Which can help you to Make more Informed Investment Decisions

Financial markets have shown a historical correlation to the wider economy. Although market movements are typically driven by the forces of supply and demand, this relationship is highly sensitive to current economic news.

A great example is how global markets, including Canada’s, reacted to news of the COVID-19 pandemic. At the start of the year, most markets were experiencing a boom; demand was high and prices were soaring across the board. However, as soon as news broke out about global economies being shut down due to the health crisis, panic selling took over.

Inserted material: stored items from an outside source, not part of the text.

(* ===== verification/RateLimit.v ===== *)
(** * The sliding-window rate limiter

    [src/server/ratelimit.go].  Every method holds the limiter's mutex, so a
    method is one step; [now] is its reading of the clock. *)

From S2P Require Import Prelude GoRt.

(** [stopCh] is the channel of the running cleanup goroutine, if any; channels
    are numbered, and [closed] lists those that were closed. *)
Record Limiter := mkLimiter {
  limit : Z;
  window : Duration;
  entries : gmap string (list Time);
  stopCh : option Z;
  chans : Z;
  closed : list Z
}.

Definition set_entries (l : Limiter) (e : gmap string (list Time)) : Limiter :=
  mkLimiter (limit l) (window l) e (stopCh l) (chans l) (closed l).

Definition NewSlidingWindowLimiter (lim : Z) (win : Duration) : Limiter :=
  mkLimiter lim win ∅ None 0 [].

(** [now.Add(-l.window)]. *)
Definition cutoff_of (now : Time) (l : Limiter) : Time := now + dur_neg (window l).

(** The pruning loop: [i] is the index of the round; the result is the index of
    the first timestamp after the cutoff, or the number of timestamps. *)
Fixpoint firstValid_loop (cutoff : Time) (i firstValid : nat) (timestamps : list Time) : nat :=
  match timestamps with
  | [] => firstValid
  | t :: timestamps =>
      if cutoff <? t then i
      else firstValid_loop cutoff (S i) (S i) timestamps
  end.
Definition firstValid (cutoff : Time) (timestamps : list Time) : nat :=
  firstValid_loop cutoff 0 0 timestamps.

(** [l.entries[key]]: nil for a missing key. *)
Definition stamps (l : Limiter) (key : string) : list Time := default [] (entries l !! key).

Definition Allow (now : Time) (key : string) (l : Limiter) : Limiter * bool :=
  let cutoff := cutoff_of now l in
  let timestamps := stamps l key in
  let fv := firstValid cutoff timestamps in
  let timestamps := if (0 <? fv)%nat then drop fv timestamps else timestamps in
  if limit l <=? len timestamps
  then (set_entries l (<[key := timestamps]> (entries l)), false)
  else (set_entries l (<[key := timestamps ++ [now]]> (entries l)), true).

(** [gc]: the cutoff is read once; the range treats every key alone, so its
    order does not matter. *)
Definition gc_key (cutoff : Time) (timestamps : list Time) : option (list Time) :=
  let fv := firstValid cutoff timestamps in
  if (length timestamps <=? fv)%nat then None else Some (drop fv timestamps).
Definition gc (now : Time) (l : Limiter) : Limiter :=
  let cutoff := cutoff_of now l in
  set_entries l (omap (gc_key cutoff) (entries l)).

(** ** The cleanup goroutine *)

(** [time.NewTicker] panics on a non-positive interval. *)
Definition NewTicker (interval : Duration) : res unit :=
  if interval <=? 0 then Panic (POther "non-positive interval for NewTicker") else Ok tt.

(** [CleanupEvery]: the channel of the goroutine it starts, if it starts one.
    The goroutine runs [NewTicker interval] first, then [gc] on every tick
    until its channel is closed. *)
Definition CleanupEvery (l : Limiter) : Limiter * option Z :=
  match stopCh l with
  | Some _ => (l, None)
  | None =>
      (mkLimiter (limit l) (window l) (entries l) (Some (chans l)) (chans l + 1) (closed l),
       Some (chans l))
  end.

(** [close(ch)] panics on a closed channel. *)
Definition Stop (l : Limiter) : Limiter * res unit :=
  let l' ch_closed := mkLimiter (limit l) (window l) (entries l) None (chans l) ch_closed in
  match stopCh l with
  | None => (l' (closed l), Ok tt)
  | Some ch =>
      if bool_decide (ch ∈ closed l) then (l' (closed l), Panic PCloseClosed)
      else (l' (ch :: closed l), Ok tt)
  end.

(** ** Pre-built limiters *)

Record LimiterConfig := mkLimiterConfig {
  RequestsPerSecondPerKey : Z;
  RequestsPerMinutePerKey : Z;
  BurstSize : Z;
  CleanupInterval : Duration
}.

Definition DefaultLimiterConfig : LimiterConfig := mkLimiterConfig 10 600 20 (5 * Minute).

(** The two limiters, and what their cleanup goroutines do first. *)
Definition NewDefaultLimiter (cfg : LimiterConfig) : (Limiter * Limiter) * (res unit * res unit) :=
  let second := NewSlidingWindowLimiter (wrapS 64 (RequestsPerSecondPerKey cfg + BurstSize cfg)) Second in
  let minute := NewSlidingWindowLimiter (wrapS 64 (RequestsPerMinutePerKey cfg + BurstSize cfg)) Minute in
  let '(second, _) := CleanupEvery second in
  let '(minute, _) := CleanupEvery minute in
  ((second, minute), (NewTicker (CleanupInterval cfg), NewTicker (CleanupInterval cfg))).

(** ** Runs *)

Inductive op := OpAllow (key : string) | OpGC.

(** One operation at a time [now]: the new limiter and, for [Allow], its answer. *)
Definition run_op (now : Time) (o : op) (l : Limiter) : Limiter * option bool :=
  match o with
  | OpAllow key => let '(l, b) := Allow now key l in (l, Some b)
  | OpGC => (gc now l, None)
  end.

Fixpoint run (trace : list (Time * op)) (l : Limiter) : Limiter * list (option bool) :=
  match trace with
  | [] => (l, [])
  | (now, o) :: trace =>
      let '(l, b) := run_op now o l in
      let '(l, bs) := run trace l in (l, b :: bs)
  end.

(** ** The specification

    The log of the requests that were allowed, latest first; a request is
    allowed when fewer than [limit] of them, for its key, are younger than the
    window. *)
Abbreviation log := (list (string * Time)).

Definition younger (win : Duration) (now : Time) (key : string) (h : log) : Z :=
  len (filter (fun '(k, t) => k = key /\ now - win < t) h).

Definition spec_op (lim : Z) (win : Duration) (now : Time) (o : op) (h : log) : log * option bool :=
  match o with
  | OpAllow key =>
      if younger win now key h <? lim then ((key, now) :: h, Some true) else (h, Some false)
  | OpGC => (h, None)
  end.

Fixpoint spec_run (lim : Z) (win : Duration) (trace : list (Time * op)) (h : log)
  : log * list (option bool) :=
  match trace with
  | [] => (h, [])
  | (now, o) :: trace =>
      let '(h, b) := spec_op lim win now o h in
      let '(h, bs) := spec_run lim win trace h in (h, b :: bs)
  end.

(** The clock of a trace does not go back. *)
Fixpoint in_order (t0 : Time) (trace : list (Time * op)) : Prop :=
  match trace with
  | [] => True
  | (now, _) :: trace => t0 <= now /\ in_order now trace
  end.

Some markets are yet to fully recover.

TSX Index 2020

S&P/TSX Composite Index reacting to News of  the COVID-19 Pandemic Outbreak in March | Source: tradingview.com

 

Real estate investing in Canada was also affected, albeit briefly. The spring market was slower than usual, which resulted in a brief decline in property sales. However, this was then followed by a surge in property prices due to interest rate cuts and pent up demand in the summer and fall months.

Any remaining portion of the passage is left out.